* Your task
Instruction for the data below: set down exactly the lines from the line with "Definition CreateTCPIPv6Socket (message" to the line with "ret ← Socket_new", inclusive, and no others.

* Collected data

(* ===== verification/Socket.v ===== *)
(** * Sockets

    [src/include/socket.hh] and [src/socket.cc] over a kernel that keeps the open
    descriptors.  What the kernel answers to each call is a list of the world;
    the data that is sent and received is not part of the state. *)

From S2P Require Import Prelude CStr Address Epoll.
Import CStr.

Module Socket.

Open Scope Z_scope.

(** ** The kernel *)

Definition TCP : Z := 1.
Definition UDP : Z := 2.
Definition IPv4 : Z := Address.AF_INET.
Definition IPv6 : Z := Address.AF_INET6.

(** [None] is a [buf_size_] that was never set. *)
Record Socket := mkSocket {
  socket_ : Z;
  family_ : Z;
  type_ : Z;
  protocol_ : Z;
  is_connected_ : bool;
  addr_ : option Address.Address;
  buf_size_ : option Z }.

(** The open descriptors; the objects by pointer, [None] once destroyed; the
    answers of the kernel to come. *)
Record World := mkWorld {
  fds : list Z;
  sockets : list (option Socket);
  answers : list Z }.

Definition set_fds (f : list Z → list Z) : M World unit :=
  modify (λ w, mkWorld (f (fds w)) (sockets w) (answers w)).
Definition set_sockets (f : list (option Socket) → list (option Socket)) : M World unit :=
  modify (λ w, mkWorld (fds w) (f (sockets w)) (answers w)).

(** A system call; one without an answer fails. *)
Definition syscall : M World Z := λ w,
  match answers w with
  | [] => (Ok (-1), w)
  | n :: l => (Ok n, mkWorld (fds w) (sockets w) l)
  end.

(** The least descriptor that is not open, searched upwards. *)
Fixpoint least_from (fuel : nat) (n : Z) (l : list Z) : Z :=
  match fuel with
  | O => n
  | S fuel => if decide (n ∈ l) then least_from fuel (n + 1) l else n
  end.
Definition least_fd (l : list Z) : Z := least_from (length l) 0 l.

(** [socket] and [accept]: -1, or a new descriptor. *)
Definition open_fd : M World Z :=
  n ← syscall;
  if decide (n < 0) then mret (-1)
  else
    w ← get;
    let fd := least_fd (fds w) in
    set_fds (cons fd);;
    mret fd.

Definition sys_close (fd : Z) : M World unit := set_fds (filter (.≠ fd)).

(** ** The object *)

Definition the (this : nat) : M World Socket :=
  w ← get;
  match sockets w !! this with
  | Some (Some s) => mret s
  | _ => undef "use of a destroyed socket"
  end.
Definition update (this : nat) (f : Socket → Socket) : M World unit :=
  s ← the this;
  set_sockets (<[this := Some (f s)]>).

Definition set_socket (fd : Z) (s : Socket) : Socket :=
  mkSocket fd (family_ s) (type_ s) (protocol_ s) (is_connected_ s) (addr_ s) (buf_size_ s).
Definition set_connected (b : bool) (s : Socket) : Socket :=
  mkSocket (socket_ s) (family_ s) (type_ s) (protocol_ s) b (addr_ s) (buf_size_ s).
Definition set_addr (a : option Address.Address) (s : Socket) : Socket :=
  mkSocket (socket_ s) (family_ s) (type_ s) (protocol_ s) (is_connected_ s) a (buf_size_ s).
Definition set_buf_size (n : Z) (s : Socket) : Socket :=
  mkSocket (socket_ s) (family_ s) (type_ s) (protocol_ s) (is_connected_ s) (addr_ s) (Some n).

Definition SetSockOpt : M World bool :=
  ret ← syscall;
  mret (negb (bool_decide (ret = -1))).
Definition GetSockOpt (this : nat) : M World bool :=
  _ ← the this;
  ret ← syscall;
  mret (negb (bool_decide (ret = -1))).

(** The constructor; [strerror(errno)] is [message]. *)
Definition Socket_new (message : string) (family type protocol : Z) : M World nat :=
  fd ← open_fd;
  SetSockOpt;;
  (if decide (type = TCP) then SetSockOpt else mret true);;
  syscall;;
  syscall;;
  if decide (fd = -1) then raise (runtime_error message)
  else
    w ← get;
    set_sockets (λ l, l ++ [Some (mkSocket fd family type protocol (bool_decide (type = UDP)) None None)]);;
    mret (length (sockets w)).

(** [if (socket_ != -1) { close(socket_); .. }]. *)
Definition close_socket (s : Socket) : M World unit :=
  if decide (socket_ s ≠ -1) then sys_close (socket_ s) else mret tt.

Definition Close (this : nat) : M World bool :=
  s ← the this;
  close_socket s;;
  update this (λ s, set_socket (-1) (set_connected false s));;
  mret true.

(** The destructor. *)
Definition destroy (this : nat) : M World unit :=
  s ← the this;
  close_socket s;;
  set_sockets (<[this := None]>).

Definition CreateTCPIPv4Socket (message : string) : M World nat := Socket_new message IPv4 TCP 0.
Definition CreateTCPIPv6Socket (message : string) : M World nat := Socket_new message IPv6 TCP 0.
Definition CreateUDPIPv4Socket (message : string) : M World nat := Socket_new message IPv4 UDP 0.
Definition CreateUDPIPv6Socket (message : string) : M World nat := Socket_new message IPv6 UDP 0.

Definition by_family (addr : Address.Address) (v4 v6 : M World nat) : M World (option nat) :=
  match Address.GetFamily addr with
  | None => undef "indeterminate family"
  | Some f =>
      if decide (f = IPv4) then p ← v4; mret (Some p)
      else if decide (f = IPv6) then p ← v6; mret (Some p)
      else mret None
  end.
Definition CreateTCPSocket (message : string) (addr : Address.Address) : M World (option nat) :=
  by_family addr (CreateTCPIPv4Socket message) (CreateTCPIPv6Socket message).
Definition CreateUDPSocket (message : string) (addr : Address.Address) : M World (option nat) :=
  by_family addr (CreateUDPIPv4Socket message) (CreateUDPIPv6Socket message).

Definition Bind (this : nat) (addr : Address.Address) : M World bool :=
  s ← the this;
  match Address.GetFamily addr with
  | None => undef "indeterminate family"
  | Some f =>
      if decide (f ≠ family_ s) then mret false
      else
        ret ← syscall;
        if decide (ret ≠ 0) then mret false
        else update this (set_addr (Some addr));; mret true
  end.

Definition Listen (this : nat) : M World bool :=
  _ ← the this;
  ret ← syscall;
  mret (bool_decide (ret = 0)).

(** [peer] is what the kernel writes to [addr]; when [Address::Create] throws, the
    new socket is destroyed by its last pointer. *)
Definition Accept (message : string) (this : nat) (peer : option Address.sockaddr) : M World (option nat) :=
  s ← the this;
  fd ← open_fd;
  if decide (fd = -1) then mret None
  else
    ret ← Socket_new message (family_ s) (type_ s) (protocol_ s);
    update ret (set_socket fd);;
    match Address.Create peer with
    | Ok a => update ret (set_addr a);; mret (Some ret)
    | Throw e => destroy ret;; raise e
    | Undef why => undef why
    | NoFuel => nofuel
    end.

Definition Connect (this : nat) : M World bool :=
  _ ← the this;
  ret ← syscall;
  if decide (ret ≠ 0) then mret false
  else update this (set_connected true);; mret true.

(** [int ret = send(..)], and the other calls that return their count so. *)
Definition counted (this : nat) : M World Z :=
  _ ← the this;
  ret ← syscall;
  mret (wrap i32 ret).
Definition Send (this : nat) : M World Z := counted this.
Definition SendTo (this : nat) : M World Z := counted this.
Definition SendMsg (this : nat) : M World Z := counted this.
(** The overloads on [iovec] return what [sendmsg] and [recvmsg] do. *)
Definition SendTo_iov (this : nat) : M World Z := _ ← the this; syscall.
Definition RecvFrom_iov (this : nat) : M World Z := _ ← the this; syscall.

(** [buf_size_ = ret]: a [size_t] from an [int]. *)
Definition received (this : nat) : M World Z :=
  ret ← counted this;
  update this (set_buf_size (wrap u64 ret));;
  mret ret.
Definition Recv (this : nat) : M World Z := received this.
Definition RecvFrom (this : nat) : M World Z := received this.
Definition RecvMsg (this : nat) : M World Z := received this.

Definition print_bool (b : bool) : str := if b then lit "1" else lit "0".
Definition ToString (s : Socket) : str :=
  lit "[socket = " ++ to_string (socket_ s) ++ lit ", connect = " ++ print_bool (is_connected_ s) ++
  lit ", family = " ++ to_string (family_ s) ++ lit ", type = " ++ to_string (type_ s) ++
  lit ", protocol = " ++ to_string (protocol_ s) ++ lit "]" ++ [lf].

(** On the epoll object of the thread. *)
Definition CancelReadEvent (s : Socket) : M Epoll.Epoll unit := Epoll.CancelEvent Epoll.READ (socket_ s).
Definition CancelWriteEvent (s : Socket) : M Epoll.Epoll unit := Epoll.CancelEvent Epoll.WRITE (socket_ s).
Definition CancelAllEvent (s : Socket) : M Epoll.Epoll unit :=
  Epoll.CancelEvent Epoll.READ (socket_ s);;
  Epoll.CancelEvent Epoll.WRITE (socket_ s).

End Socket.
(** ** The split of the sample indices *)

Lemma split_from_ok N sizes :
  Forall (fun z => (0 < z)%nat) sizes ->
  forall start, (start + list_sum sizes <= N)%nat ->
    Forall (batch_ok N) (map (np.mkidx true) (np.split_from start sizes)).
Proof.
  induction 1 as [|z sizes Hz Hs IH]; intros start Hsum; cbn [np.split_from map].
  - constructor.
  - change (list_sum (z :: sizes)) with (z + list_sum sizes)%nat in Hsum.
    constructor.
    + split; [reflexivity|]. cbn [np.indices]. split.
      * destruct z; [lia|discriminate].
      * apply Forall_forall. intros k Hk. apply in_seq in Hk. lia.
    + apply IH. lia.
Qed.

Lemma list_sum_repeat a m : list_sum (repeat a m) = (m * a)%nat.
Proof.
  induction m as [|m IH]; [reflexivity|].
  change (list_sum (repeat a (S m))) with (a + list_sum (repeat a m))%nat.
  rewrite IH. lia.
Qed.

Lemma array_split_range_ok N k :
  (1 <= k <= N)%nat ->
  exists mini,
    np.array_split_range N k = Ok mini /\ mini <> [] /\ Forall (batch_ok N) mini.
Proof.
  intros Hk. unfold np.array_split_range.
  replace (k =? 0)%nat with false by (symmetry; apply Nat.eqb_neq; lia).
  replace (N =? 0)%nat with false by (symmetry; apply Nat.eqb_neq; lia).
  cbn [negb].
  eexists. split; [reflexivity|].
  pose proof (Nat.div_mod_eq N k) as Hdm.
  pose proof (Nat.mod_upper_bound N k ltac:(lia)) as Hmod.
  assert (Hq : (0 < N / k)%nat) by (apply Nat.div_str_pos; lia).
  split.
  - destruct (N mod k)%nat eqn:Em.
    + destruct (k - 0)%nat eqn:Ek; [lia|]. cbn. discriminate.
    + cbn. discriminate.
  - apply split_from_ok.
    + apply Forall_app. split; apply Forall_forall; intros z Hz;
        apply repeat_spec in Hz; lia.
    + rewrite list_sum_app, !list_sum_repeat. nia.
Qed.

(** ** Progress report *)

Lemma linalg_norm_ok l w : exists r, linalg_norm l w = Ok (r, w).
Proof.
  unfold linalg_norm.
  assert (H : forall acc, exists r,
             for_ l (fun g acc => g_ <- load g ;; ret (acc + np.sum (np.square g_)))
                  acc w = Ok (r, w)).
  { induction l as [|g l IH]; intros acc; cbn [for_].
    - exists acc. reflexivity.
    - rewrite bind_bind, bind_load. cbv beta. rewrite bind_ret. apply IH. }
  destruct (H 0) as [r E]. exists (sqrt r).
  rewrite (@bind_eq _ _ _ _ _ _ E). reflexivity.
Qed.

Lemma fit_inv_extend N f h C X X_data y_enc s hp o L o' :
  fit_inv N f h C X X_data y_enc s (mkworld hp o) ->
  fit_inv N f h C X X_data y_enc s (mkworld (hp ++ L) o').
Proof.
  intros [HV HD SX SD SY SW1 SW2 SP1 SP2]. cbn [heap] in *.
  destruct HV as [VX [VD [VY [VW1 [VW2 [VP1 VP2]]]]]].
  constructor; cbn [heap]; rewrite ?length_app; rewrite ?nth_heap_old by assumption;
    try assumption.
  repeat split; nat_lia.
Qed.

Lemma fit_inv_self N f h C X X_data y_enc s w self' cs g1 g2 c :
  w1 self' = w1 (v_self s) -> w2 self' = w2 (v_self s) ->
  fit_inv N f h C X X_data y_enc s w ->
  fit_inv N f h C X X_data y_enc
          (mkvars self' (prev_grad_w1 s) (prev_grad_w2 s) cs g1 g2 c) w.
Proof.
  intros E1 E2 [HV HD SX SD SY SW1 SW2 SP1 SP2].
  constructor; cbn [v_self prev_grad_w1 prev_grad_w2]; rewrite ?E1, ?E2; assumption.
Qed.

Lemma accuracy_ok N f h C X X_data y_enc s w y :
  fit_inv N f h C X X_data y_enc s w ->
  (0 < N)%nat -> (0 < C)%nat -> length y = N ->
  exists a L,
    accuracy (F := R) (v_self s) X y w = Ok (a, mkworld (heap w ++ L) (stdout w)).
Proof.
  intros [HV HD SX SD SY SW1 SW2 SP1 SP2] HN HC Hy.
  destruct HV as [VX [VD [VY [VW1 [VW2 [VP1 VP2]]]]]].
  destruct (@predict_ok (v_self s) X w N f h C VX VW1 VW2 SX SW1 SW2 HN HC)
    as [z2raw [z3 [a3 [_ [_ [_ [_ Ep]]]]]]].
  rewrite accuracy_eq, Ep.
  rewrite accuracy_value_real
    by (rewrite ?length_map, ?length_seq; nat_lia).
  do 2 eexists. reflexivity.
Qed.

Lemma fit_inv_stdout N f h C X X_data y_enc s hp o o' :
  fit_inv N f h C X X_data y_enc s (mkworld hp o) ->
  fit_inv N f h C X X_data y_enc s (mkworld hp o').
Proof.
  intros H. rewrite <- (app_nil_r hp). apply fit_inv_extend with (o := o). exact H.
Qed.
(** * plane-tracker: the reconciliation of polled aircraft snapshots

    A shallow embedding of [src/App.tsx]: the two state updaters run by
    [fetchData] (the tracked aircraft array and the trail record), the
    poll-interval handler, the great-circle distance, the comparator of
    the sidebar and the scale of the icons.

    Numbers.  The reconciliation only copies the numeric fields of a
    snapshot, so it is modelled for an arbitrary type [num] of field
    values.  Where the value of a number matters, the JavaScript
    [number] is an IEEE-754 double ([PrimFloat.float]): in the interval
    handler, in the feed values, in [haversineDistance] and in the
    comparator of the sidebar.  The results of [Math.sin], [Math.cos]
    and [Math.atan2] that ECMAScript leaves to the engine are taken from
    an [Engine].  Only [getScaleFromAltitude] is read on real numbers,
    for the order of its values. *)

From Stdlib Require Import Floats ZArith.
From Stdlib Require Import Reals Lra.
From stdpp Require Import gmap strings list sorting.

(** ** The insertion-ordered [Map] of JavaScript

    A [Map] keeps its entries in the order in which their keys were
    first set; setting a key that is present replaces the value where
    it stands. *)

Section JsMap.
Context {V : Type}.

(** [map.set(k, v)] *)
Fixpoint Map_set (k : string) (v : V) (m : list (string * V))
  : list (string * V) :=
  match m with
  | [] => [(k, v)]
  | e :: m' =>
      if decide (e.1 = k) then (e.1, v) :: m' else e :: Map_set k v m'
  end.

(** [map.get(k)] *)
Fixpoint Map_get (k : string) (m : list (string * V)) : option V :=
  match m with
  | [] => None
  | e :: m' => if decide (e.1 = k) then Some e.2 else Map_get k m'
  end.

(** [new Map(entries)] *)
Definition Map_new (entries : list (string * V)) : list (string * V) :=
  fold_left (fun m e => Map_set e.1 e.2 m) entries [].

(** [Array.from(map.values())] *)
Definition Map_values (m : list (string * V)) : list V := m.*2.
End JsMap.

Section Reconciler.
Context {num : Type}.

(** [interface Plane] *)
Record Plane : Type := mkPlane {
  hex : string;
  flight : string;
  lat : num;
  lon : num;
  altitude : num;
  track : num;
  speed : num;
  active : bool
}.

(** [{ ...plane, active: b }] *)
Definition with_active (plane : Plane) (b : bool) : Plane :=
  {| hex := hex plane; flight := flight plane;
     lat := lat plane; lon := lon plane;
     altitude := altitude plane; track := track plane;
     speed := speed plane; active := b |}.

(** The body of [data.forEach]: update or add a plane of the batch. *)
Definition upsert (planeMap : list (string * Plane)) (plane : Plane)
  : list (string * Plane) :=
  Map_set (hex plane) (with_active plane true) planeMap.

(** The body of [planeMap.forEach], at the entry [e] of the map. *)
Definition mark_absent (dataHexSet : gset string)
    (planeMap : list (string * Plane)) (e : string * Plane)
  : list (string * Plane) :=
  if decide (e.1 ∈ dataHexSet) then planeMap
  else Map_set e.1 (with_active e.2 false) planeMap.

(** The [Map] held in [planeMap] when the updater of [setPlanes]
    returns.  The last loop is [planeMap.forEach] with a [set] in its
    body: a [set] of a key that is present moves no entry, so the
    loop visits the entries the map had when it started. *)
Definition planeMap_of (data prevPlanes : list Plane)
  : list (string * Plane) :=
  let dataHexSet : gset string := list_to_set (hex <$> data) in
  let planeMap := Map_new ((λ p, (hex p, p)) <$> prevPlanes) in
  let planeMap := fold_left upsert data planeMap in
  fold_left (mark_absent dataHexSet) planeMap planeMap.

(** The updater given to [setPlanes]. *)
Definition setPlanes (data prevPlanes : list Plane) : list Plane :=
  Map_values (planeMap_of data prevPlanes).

* Solution for this task
Definition CreateTCPIPv6Socket (message : string) : M World nat := Socket_new message IPv6 TCP 0.
Definition CreateUDPIPv4Socket (message : string) : M World nat := Socket_new message IPv4 UDP 0.
Definition CreateUDPIPv6Socket (message : string) : M World nat := Socket_new message IPv6 UDP 0.

Definition by_family (addr : Address.Address) (v4 v6 : M World nat) : M World (option nat) :=
  match Address.GetFamily addr with
  | None => undef "indeterminate family"
  | Some f =>
      if decide (f = IPv4) then p ← v4; mret (Some p)
      else if decide (f = IPv6) then p ← v6; mret (Some p)
      else mret None
  end.
Definition CreateTCPSocket (message : string) (addr : Address.Address) : M World (option nat) :=
  by_family addr (CreateTCPIPv4Socket message) (CreateTCPIPv6Socket message).
Definition CreateUDPSocket (message : string) (addr : Address.Address) : M World (option nat) :=
  by_family addr (CreateUDPIPv4Socket message) (CreateUDPIPv6Socket message).

Definition Bind (this : nat) (addr : Address.Address) : M World bool :=
  s ← the this;
  match Address.GetFamily addr with
  | None => undef "indeterminate family"
  | Some f =>
      if decide (f ≠ family_ s) then mret false
      else
        ret ← syscall;
        if decide (ret ≠ 0) then mret false
        else update this (set_addr (Some addr));; mret true
  end.

Definition Listen (this : nat) : M World bool :=
  _ ← the this;
  ret ← syscall;
  mret (bool_decide (ret = 0)).

(** [peer] is what the kernel writes to [addr]; when [Address::Create] throws, the
    new socket is destroyed by its last pointer. *)
Definition Accept (message : string) (this : nat) (peer : option Address.sockaddr) : M World (option nat) :=
  s ← the this;
  fd ← open_fd;
  if decide (fd = -1) then mret None
  else
    ret ← Socket_new message (family_ s) (type_ s) (protocol_ s);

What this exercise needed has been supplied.